WORK TO BE COMPLETED
Report every line from the material that contains the word "assert".

DATA LISTING
(* ===== verification/UxKeys.v ===== *)
(** * x/uexecutor/types: keys and canonical inbounds

    [types/keys.go] derives the identity of a universal transaction and the id
    of a ballot from what a validator observed; [types/inbound.go] puts an
    observation in canonical form.  SHA-256 is a parameter. *)
From S2P Require Import Prelude GoStrings UvTypes TssTypes UxTypes RegTypes World Canonical.
From S2P Require Import UvValidator UvBallot Registry Utss.
From Stdlib Require Import Ascii.
Import Ux.

(** SHA-256 as the keys rely on it: no collisions, and a hex digest has no colon. *)
Class Sha256Laws `{Sha256} : Prop := {
  sha256_hex_inj s t : sha256_hex s = sha256_hex t → s = t;
  sha256_hex_no_colon s : ":"%char ∉ to_bytes (sha256_hex s);
}.

(** [strings.Join(l, ":")] *)
Fixpoint join_colon (l : list string) : string :=
  match l with
  | [] => ""
  | [s] => s
  | s :: l' => s +:+ ":" +:+ join_colon l'
  end.

(** [collections.NewPrefix(n)] is the byte [n]. *)
Definition prefix_bytes (n : nat) : string := of_bytes [ascii_of_nat n].
Definition InboundBallotDomain : string := prefix_bytes 9.
Definition OutboundBallotDomain : string := prefix_bytes 10.

Section keys.
Context `{ChainCodecs, Sha256}.

Definition GetInboundUniversalTxKey (inbound : Inbound) : string :=
  let chain := TrimSpace (SourceChain inbound) in
  let txHash := LenientCanonicalizeTxHash chain (TxHash inbound) in
  let logIndex := TrimSpace (LogIndex inbound) in
  sha256_hex (chain +:+ ":" +:+ txHash +:+ ":" +:+ logIndex).

Definition hashFields (domain : string) (parts : list string) : string :=
  sha256_hex (join_colon (sha256_hex domain :: (sha256_hex <$> parts))).

(** The fields a vote on an inbound commits to. *)
Definition inbound_fields (inbound : Inbound) : list string :=
  let chain := TrimSpace (SourceChain inbound) in
  let fundRecipient := match RevertInstructionsOf inbound with
                       | Some r => LenientCanonicalizeAddress chain (FundRecipient r)
                       | None => ""
                       end in
  [chain;
   LenientCanonicalizeTxHash chain (TxHash inbound);
   TrimSpace (LogIndex inbound);
   LenientCanonicalizeAddress chain (Sender inbound);
   LenientCanonicalizeEVMAddress (Recipient inbound);
   TrimSpace (Amount inbound);
   LenientCanonicalizeAddress chain (AssetAddr inbound);
   fmt_d (TxType_num (InTxType inbound));
   CanonicalizeHexBlob (VerificationData inbound);
   fundRecipient;
   fmt_t (IsCEA inbound);
   CanonicalizeHexBlob (RawPayload inbound)].
Definition GetInboundBallotKey (inbound : Inbound) : string :=
  hashFields InboundBallotDomain (inbound_fields inbound).

Definition GetPcUniversalTxKey (pcCaip : string) (pc : PCTx) : string :=
  let chain := TrimSpace pcCaip in
  let txHash := LenientCanonicalizeTxHash chain (PcTxHash pc) in
  sha256_hex (chain +:+ ":" +:+ txHash).

Definition outbound_fields (utxId outboundIndex : string) (observedTx : OutboundObservation) : list string :=
  [utxId; outboundIndex; fmt_t (Success observedTx); fmt_d (ObsBlockHeight observedTx);
   ObsTxHash observedTx; GasFeeUsed observedTx; ErrorMsg observedTx].
Definition GetOutboundBallotKey (utxId outboundIndex : string) (observedTx : OutboundObservation) : string :=
  hashFields OutboundBallotDomain (outbound_fields utxId outboundIndex observedTx).

Definition GetOutboundRevertId (sourceChain inboundTxHash logIndex : string) : string :=
  sha256_hex (sourceChain +:+ ":" +:+ inboundTxHash +:+ ":" +:+ logIndex +:+ ":REVERT").
Definition GetRescueFundsOutboundId (pushChainCaip pcTxHash logIndex : string) : string :=
  sha256_hex (pushChainCaip +:+ ":" +:+ pcTxHash +:+ ":" +:+ logIndex +:+ ":RESCUE").

Definition Canonicalize (p : Inbound) : Inbound :=
  let chain := TrimSpace (SourceChain p) in
  p <| SourceChain := chain |>
    <| TxHash := LenientCanonicalizeTxHash chain (TxHash p) |>
    <| Sender := LenientCanonicalizeAddress chain (Sender p) |>
    <| AssetAddr := LenientCanonicalizeAddress chain (AssetAddr p) |>
    <| Recipient := LenientCanonicalizeEVMAddress (Recipient p) |>
    <| LogIndex := TrimSpace (LogIndex p) |>
    <| Amount := TrimSpace (Amount p) |>
    <| RawPayload := CanonicalizeHexBlob (RawPayload p) |>
    <| VerificationData := CanonicalizeHexBlob (VerificationData p) |>
    <| RevertInstructionsOf := (λ r, mkRevertInstructions (LenientCanonicalizeAddress chain (FundRecipient r)))
                                 <$> RevertInstructionsOf p |>.
End keys.

(** ** What a key determines *)
Lemma no_colon_split (s t u v : bytes) :
  ":"%char ∉ s → ":"%char ∉ t → s ++ ":"%char :: u = t ++ ":"%char :: v → s = t ∧ u = v.
Proof.
  revert t. induction s as [|a s IH]; intros [|b t] Hs Ht Heq; cbn in Heq.
  - by injection Heq as ->.
  - injection Heq as <- _. destruct Ht. left.
  - injection Heq as -> _. destruct Hs. left.
  - injection Heq as -> Heq. apply IH in Heq as [-> ->]; [done|..]; intros Hin; [apply Hs|apply Ht]; by right.
Qed.

Lemma to_bytes_join2 s t l : to_bytes (join_colon (s :: t :: l)) = to_bytes s ++ ":"%char :: to_bytes (join_colon (t :: l)).
Proof. change (join_colon (s :: t :: l)) with (s +:+ ":" +:+ join_colon (t :: l)). by rewrite !to_bytes_app. Qed.

(** Joining colon-free strings loses nothing. *)
Lemma join_colon_inj l k :
  l ≠ [] → k ≠ [] → (∀ s, s ∈ l ++ k → ":"%char ∉ to_bytes s) → join_colon l = join_colon k → l = k.
Proof.
  revert k. induction l as [|s l IH]; intros [|t k] Hl Hk Hnc Heq; try done.
  apply (f_equal to_bytes) in Heq.
  assert (":"%char ∉ to_bytes s) as Hs by (apply Hnc; set_solver).
  assert (":"%char ∉ to_bytes t) as Ht by (apply Hnc; set_solver).
  destruct l as [|s' l], k as [|t' k]; rewrite ?to_bytes_join2 in Heq.
  - cbn [join_colon] in Heq. by apply to_bytes_inj in Heq as ->.
  - cbn [join_colon] in Heq. exfalso. apply Hs. rewrite Heq. apply elem_of_app. right. left.
  - cbn [join_colon] in Heq. exfalso. apply Ht. rewrite <- Heq. apply elem_of_app. right. left.
  - apply no_colon_split in Heq as [Hst Heq]; [|done..]. apply to_bytes_inj in Hst, Heq. subst. f_equal.
    apply IH; [done..| |done]. intros x Hx. apply Hnc. set_solver.
Qed.

Section key_properties.
Context `{ChainCodecs, Sha256, !Sha256Laws}.

Lemma hashFields_inj d e ps qs : hashFields d ps = hashFields e qs → d = e ∧ ps = qs.
Proof.
  unfold hashFields. intros Heq%sha256_hex_inj. apply join_colon_inj in Heq; [|done|done|].
  - injection Heq as Hd Hp. apply sha256_hex_inj in Hd. split; [done|].
    assert (Inj eq eq sha256_hex) by (intros ??; apply sha256_hex_inj). by apply (inj (fmap sha256_hex)) in Hp.
  - intros s Hs. assert (∃ t, s = sha256_hex t) as [t ->].
    { apply elem_of_app in Hs as [Hs|Hs]; apply elem_of_cons in Hs as [->|(t & -> & _)%list_elem_of_fmap]; eauto. }
    apply sha256_hex_no_colon.
Qed.

Lemma fmt_d_inj x y : fmt_d x = fmt_d y → x = y.
Proof. apply (inj pretty). Qed.
Lemma fmt_t_inj x y : fmt_t x = fmt_t y → x = y.
Proof. by destruct x, y. Qed.
(** The inbound as the chain executes it: every field in canonical form, the universal
    payload left out since it is derived again, no instruction for a revert read as an empty
    recipient, and the type as its number. *)
Definition executed (p : Inbound) : Inbound :=
  let c := Canonicalize p in
  c <| UniversalPayloadOf := None |> <| InTxType := TxType_other (TxType_num (InTxType c)) |>
    <| RevertInstructionsOf := Some (mkRevertInstructions (from_option FundRecipient "" (RevertInstructionsOf c))) |>.
Lemma executed_fields i j : executed i = executed j ↔ inbound_fields i = inbound_fields j.
Proof.
  assert (∀ p, match RevertInstructionsOf p with
               | Some r => LenientCanonicalizeAddress (TrimSpace (SourceChain p)) (FundRecipient r) | None => "" end
               = from_option FundRecipient "" (RevertInstructionsOf (Canonicalize p))) as Hr by (intros p; by destruct p as [??????????[]]).
  unfold inbound_fields, executed. cbv zeta. rewrite !Hr. destruct i, j. unfold Canonicalize. cbn -[fmt_d fmt_t TrimSpace LenientCanonicalizeAddress
    LenientCanonicalizeTxHash LenientCanonicalizeEVMAddress CanonicalizeHexBlob]. split; intros Heq; injection Heq; intros.
  - congruence.
  - repeat match goal with H : fmt_d _ = fmt_d _ |- _ => apply fmt_d_inj in H | H : fmt_t _ = fmt_t _ |- _ => apply fmt_t_inj in H end.
    congruence.
Qed.
Lemma outbound_fields_inj u u' o o' (obs obs' : OutboundObservation) :
  outbound_fields u o obs = outbound_fields u' o' obs' → u = u' ∧ o = o' ∧ obs = obs'.
Proof.
  destruct obs, obs'. unfold outbound_fields. cbn -[fmt_d fmt_t]. intros Heq. injection Heq. intros -> -> -> ->%fmt_d_inj ->%fmt_t_inj -> ->. done.
Qed.
(** C27. What a ballot key commits to.  Two inbounds share a ballot exactly when the chain
    executes them as the same inbound, field by field, and then they also name the same
    universal transaction; two outbound observations share a ballot exactly when they are
    the same observation of the same outbound of the same transaction; an inbound and an
    outbound never share one. *)
Theorem ballot_keys_identify_votes i j u u' o o' (obs obs' : OutboundObservation) :
  (GetInboundBallotKey i = GetInboundBallotKey j ↔ executed i = executed j) ∧
  (GetInboundBallotKey i = GetInboundBallotKey j → GetInboundUniversalTxKey i = GetInboundUniversalTxKey j) ∧
  (GetOutboundBallotKey u o obs = GetOutboundBallotKey u' o' obs' ↔ u = u' ∧ o = o' ∧ obs = obs') ∧
  GetInboundBallotKey i ≠ GetOutboundBallotKey u o obs.
Proof.
  split_and!.
  - rewrite executed_fields. split; [by intros [_ ?]%hashFields_inj|]. unfold GetInboundBallotKey. by intros ->.
  - intros [_ Hf]%hashFields_inj. unfold inbound_fields in Hf. cbv zeta in Hf. injection Hf as Hc Ht Hl _.
    unfold GetInboundUniversalTxKey. by rewrite Ht, Hl, Hc.
  - split; [by intros [_ ?%outbound_fields_inj]%hashFields_inj|]. by intros (-> & -> & ->).
  - by intros [? _]%hashFields_inj.
Qed.
End key_properties.

Section canonical_inbounds.
#[local] Arguments TrimSpace : simpl never.
#[local] Arguments LenientCanonicalizeAddress : simpl never.
#[local] Arguments LenientCanonicalizeTxHash : simpl never.
#[local] Arguments LenientCanonicalizeEVMAddress : simpl never.
#[local] Arguments CanonicalizeHexBlob : simpl never.
Context `{ChainCodecs, !ChainCodecsLaws, Sha256}.

(** Canonicalization before a vote is neutral and final: it is idempotent,
    and it changes neither the ballot an inbound is voted on nor the universal
    transaction it names, so observers who submit different spellings of one
    event meet on one ballot. *)
Theorem Canonicalize_keeps_keys p :
  Canonicalize (Canonicalize p) = Canonicalize p ∧
  GetInboundBallotKey (Canonicalize p) = GetInboundBallotKey p ∧
  GetInboundUniversalTxKey (Canonicalize p) = GetInboundUniversalTxKey p.
Proof.
  pose proof (λ c s, proj1 (lenient_idempotent c s)) as Ha.
  pose proof (λ c s, proj1 (proj2 (lenient_idempotent c s))) as Ht.
  pose proof (λ s, proj2 (proj2 (lenient_idempotent "" s))) as He.
  split_and!.
  - destruct p as [sc th se re am aa li ty up vd ri ce rp]. unfold Canonicalize. cbn.
    rewrite !TrimSpace_idemp, !Ha, !Ht, !He, !CanonicalizeHexBlob_idemp.
    destruct ri as [[fr]|]; cbn; by rewrite ?Ha.
  - unfold GetInboundBallotKey. f_equal. destruct p as [sc th se re am aa li ty up vd ri ce rp].
    unfold Canonicalize, inbound_fields. cbn.
    rewrite !TrimSpace_idemp, !Ha, !Ht, !He, !CanonicalizeHexBlob_idemp.
    destruct ri as [[fr]|]; cbn; by rewrite ?Ha.
  - unfold GetInboundUniversalTxKey, Canonicalize. cbn. by rewrite !TrimSpace_idemp, !Ht.
Qed.
End canonical_inbounds.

TASK SOLUTION
  assert (":"%char ∉ to_bytes s) as Hs by (apply Hnc; set_solver).
  assert (":"%char ∉ to_bytes t) as Ht by (apply Hnc; set_solver).
    assert (Inj eq eq sha256_hex) by (intros ??; apply sha256_hex_inj). by apply (inj (fmap sha256_hex)) in Hp.
  - intros s Hs. assert (∃ t, s = sha256_hex t) as [t ->].
  assert (∀ p, match RevertInstructionsOf p with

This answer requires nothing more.